Bacteria growing in the intestine can break down carbohydrates to produce hydrogen and methane, which are rapidly transported to the lungs via the portal blood supply and the liver. The sole source of these gases in alveolar air is bacterial fermentation of carbohydrate in the gut, so estimation of hydrogen and methane in breath samples can be used to study the passage of carbohydrates through the gut and the presence of pathogenic bacteria in the gastro-intestinal lumen.

Uncover the Cause of Unexplained Abdominal Symptoms with Breath Testing

SIBO is a common clinical condition and can develop in a variety of patient populations.Our Clinic’s SIBO Profiles are non-invasive breath tests which capture exhaled hydrogen (H2) and methane (CH4) gases following patient ingestion of a lactulose solution to evaluate bacterial overgrowth of the small intestine.

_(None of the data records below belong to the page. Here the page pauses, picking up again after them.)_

(* ===== verification/CertCases.v ===== *)
(** * Authorities and deliveries over time

    Every operation on the tables of [Certs] and [CertDeliveries] keeps what
    [Rotation] states of them; what a rotation promises to the bundles, and what
    becomes of it when it is interrupted. *)
From S2P Require Import Prelude GoStd Timestamps Sans Keyrings Volumes Mirror Certs CertDeliveries Rotation.
Local Open Scope string_scope.
Local Open Scope list_scope.
Local Open Scope daffa_scope.
Local Open Scope Z_scope.

Section Operations.
Context `{Crypto} (ParseIP : string -> option string) (url_parse : string -> option (string * string)).
Context (cerr_text : CErr -> string) (environments : list string) (connected : string -> bool).

(** The requests, and the two outcomes the reconcilers record; [now] is the time
    of the operation, an activation has its [Writes]. *)
Inductive COp :=
| OCreateCA (req : CARequest) (id : string) | ODeleteCA (id : string) | OUpdateCA (id : string) (outbound : option bool)
| ORotate (id : string) (req : RotateRequest) (newid : string) | OActivate (id : string) (confirm : bool) (w : Writes)
| OIssue (req : CertRequest) (id : string) | ORenew (id : string) (rotate_key : bool) | OUpdateCert (id : string) (req : CertRequest) | ODeleteCert (id : string) | OSweep (alarms : gmap string string)
| OCreateDelivery (req : DeliveryRequest) (id : string) | OUpdateDelivery (id : string) (req : DeliveryRequest) | ODeleteDelivery (id : string) | OMarkDelivery (id hash : string) (err : option string)
| OCreateFleet (req : FleetRequest) (id : string) | OUpdateFleet (id : string) (req : FleetRequest) | ODeleteFleet (id : string) | OMarkFleet (id hash : string) (err : option string).
Definition run_op (db : CDB) (now : Z) (op : COp) : CDB :=
  match op with
  | OCreateCA req id => (handleCreateCA db req id now).1
  | ODeleteCA id => (handleDeleteCA db id).1
  | OUpdateCA id b => (handleUpdateCA db id b).1
  | ORotate id req newid => (handleRotateCA db id req newid now).1
  | OActivate id confirm w => (handleActivateCA db id confirm w now).1
  | OIssue req id => (handleCreateCertificate ParseIP url_parse db environments req id now).1
  | ORenew id k => (handleRenewCertificate db id k now).1
  | OUpdateCert id req => (handleUpdateCertificate ParseIP url_parse db id req now).1
  | ODeleteCert id => (handleDeleteCertificate db id).1
  | OSweep alarms => cw_db (sweepCertificates cerr_text now (mkCW db alarms []))
  | OCreateDelivery req id => (handleCreateCertDelivery connected db req id now).1
  | OUpdateDelivery id req => (handleUpdateCertDelivery db id req).1
  | ODeleteDelivery id => (handleDeleteCertDelivery db id).1
  | OMarkDelivery id hash err => MarkCertDeliverySynced db id hash err now
  | OCreateFleet req id => (handleCreateFleetDelivery connected db req id now).1
  | OUpdateFleet id req => (handleUpdateFleetDelivery db id req).1
  | ODeleteFleet id => (handleDeleteFleetDelivery db id).1
  | OMarkFleet id hash err => MarkFleetDeliverySynced db id hash err now
  end.
Lemma strip_plain pats s : forallb (fun p => match p with String c _ => negb (name_rest c) | "" => false end) pats = true -> strings.all_chars name_rest s = true -> strings.strip pats s = s.
Proof.
  intros Hp Hs. unfold strings.strip. destruct s as [|c s]; [done|]. simpl. unfold strings.strip_one. destruct (List.find _ pats) as [p|] eqn:E; [|done].
  apply List.find_some in E as [Hin E]. rewrite forallb_forall in Hp. specialize (Hp p Hin). destruct p as [|d p]; [done|].
  rewrite all_chars_cons in Hs. apply andb_prop in Hs as [Hc _]. apply HasPrefix_spec in E as [t E]. injection E as -> _. by rewrite Hc in Hp.
Qed.
Lemma srev_chars f s : strings.all_chars f (strings.srev s) = strings.all_chars f s.
Proof.
  induction s as [|c s IH]; [done|]. change (String c s) with (String c "" +:+ s). rewrite srev_app_s, !all_chars_app, IH. apply andb_comm.
Qed.
Lemma TrimSpace_plain s : strings.all_chars name_rest s = true -> strings.TrimSpace s = s.
Proof.
  intros Hs. unfold strings.TrimSpace. rewrite (strip_plain strings.spaces) by (done || by vm_compute). rewrite strip_plain; [apply srev_srev|by vm_compute|by rewrite srev_chars].
Qed.
Lemma plain_name n : plain_file n -> path.Clean n = n /\ removable n = true /\ recordable n /\ no_char NULc n.
Proof.
  intros (Hc & Hne & Hd). assert (no_char slash n) as Hs by (by apply (all_chars_no name_rest)). assert (n <> "." /\ n <> "..") as [H1 H2] by (by split; intros ->).
  assert (path.IsAbs n = false) as Ha by (destruct n as [|c n]; [done|]; destruct (path.IsAbs _) eqn:E; [|done]; apply HasPrefix_spec in E as [t E]; injection E as -> _; done).
  assert (segs_of n = [n]) as Eseg.
  { unfold segs_of. rewrite Ha, Split_one by done. apply clean_segs_id. exists 0%nat, [n]. split_and!; [done| |done]. constructor; [by split_and!|by constructor]. }
  assert (path.Clean n = n) as E by (by rewrite Clean_form, Ha, Eseg). split_and!; [done| | |by apply (all_chars_no name_rest)].
  - unfold removable. rewrite E, !bool_decide_eq_false_2 by done. change (strings.HasPrefix n "/") with (path.IsAbs n). rewrite Ha.
    destruct (strings.HasPrefix n "../") eqn:Ep; [|done]. apply HasPrefix_spec in Ep as [t ->]. done.
  - split_and!; [done|by apply (all_chars_no name_rest)|by apply TrimSpace_plain|]. destruct (strings.HasPrefix n "#") eqn:Eh; [|done]. apply HasPrefix_spec in Eh as [t ->]. done.
Qed.
Lemma pair_plain name ext : certName name = true -> strings.all_chars name_rest ext = true -> plain_file (name +:+ ext).
Proof.
  destruct name as [|c r]; [done|]. simpl. intros [[Hc Hr]%andb_prop _]%andb_prop He. assert (name_rest c = true /\ c <> "."%char) as [Hn Hd].
  { unfold name_rest. rewrite Hc. split; [done|]. by intros ->. }
  split_and!; [|done|].
  - rewrite app_cons_s, all_chars_cons, all_chars_app. by rewrite Hn, Hr, He.
  - destruct (strings.HasPrefix _ ".") eqn:E; [|done]. apply HasPrefix_spec in E as [t E]. injection E as -> _. done.
Qed.

(** ** The loop over the nodes *)

Lemma want_names m hash uid gid n : n ∈ w_names (want_of m hash uid gid) <-> is_Some (m !! n).
Proof.
  unfold w_names, want_of, delivery_list. simpl. rewrite map_map. simpl. rewrite <- elem_sorted. unfold sorted_names. by rewrite ssort_perm.
Qed.
Lemma want_plain mname m hash uid gid : strings.HasPrefix mname "." = true -> one_line hash -> map_Forall (fun n _ => plain_file n) m ->
  Z.of_nat (String.length (ManifestOf "" hash (sorted_names m))) <= readLimit -> want_ok mname (want_of m hash uid gid) /\ lists (want_of m hash uid gid) = sorted_names m.
Proof.
  intros Hd Hh Hm Hs. assert (forall n, is_Some (m !! n) -> plain_file n) as Hp by (intros n [v Hv]; by apply (Hm n v)).
  assert (ParseManifest (ManifestOf "" hash (sorted_names m)) = sorted_names m) as El.
  { apply manifest_reads_back; [done|done|]. apply Forall_forall. intros n Hn%elem_sorted. by destruct (plain_name n (Hp n Hn)) as (_ & _ & ? & _). }
  split; [constructor|done].
  - apply Forall_forall. intros n Hn%want_names. destruct (plain_name n (Hp n Hn)) as (? & ? & _ & _). split_and!; [done|done|]. intros ->. by destruct (Hp _ Hn) as (_ & _ & ?); congruence.
  - unfold w_names, want_of, delivery_list. simpl. rewrite map_map. simpl. apply NoDup_fst_map_to_list.
  - intros n. change (w_manifest (want_of m hash uid gid)) with (ManifestOf "" hash (sorted_names m)). by rewrite El, want_names, elem_sorted.
  - done.
Qed.
(** The file of a name, as it lands in a volume. *)
Definition delivered (m : Files) (uid gid : Z) (n : string) : option Blob := (fun v => mkBlob v (mode_of n) uid gid) <$> m !! n.
Lemma wanted_delivered mname m hash uid gid n : want_ok mname (want_of m hash uid gid) -> wanted_blob (want_of m hash uid gid) n = delivered m uid gid n.
Proof.
  intros Hw. unfold delivered. destruct (m !! n) as [v|] eqn:E; simpl.
  - assert (mkFile n v (mode_of n) ∈ w_files (want_of m hash uid gid)) as Hin.
    { unfold want_of, delivery_list. simpl. apply list_elem_of_fmap. exists (n, v). split; [done|]. by apply elem_of_map_to_list. }
    pose proof (wanted_some mname _ (mkFile n v (mode_of n)) Hw Hin) as E2. cbn [fl_name] in E2. rewrite E2. unfold blob, entry_of_file. simpl. rewrite bool_decide_eq_false_2; [done|]. unfold mode_of. by case_match.
  - apply wanted_none. rewrite want_names, E. by intros [? ?].
Qed.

Levels of Carbon Dioxide (CO2) are also measured in every sample for quality control purposes.

We, as Clinicians now have the option of a 2 or 3-hour SIBO assessment.

The 3-hour SIBO profile provides insight into gas levels over a longer period of time, and is recommended for patients with slower gastrointestinal transit or constipation.

When should testing for SIBO be considered?

Symptoms of SIBO are non-specific, encompassing abdominal pain/distention, diarrhoea, and flatulence.

Conditions commonly associated with SIBO include:

  • IBS
  • IBD
  • Coeliac Disease
  • Diabetes
  • Fibromyalgia
  • Rosacea
  • Parkinson’s Disease
  • Obesity

Risk factors for development of SIBO include structural/anatomic issues, motility disorders, organ system dysfunction, elderly age and various medications (recurrent antibiotics, PPIs) that alter the gut microflora populations.

What advantage does the SIBO breath test offer compared to other diagnostics?

While aspiration of small bowel fluid (followed by culture and bacterial count) is considered to be the current gold standard for diagnosis of SIBO, it is not routinely performed because it requires a complex, invasive technique, and is costly. As a result, experts suggest breath testing for the diagnosis of small intestinal bacterial overgrowth.

What can clinicians and patients expect from the SIBO breath testing?

In general, clinical management of the SIBO patient involves antimicrobial therapy, prokinetic agents, nutrient supplementation, dietary interventions, and treatment of comorbid conditions.

Our Clinic’s SIBO profiles reflect the current state of scientific understanding related to SIBO breath testing and results interpretation – and are designed to optimise management of the symptomatic patient.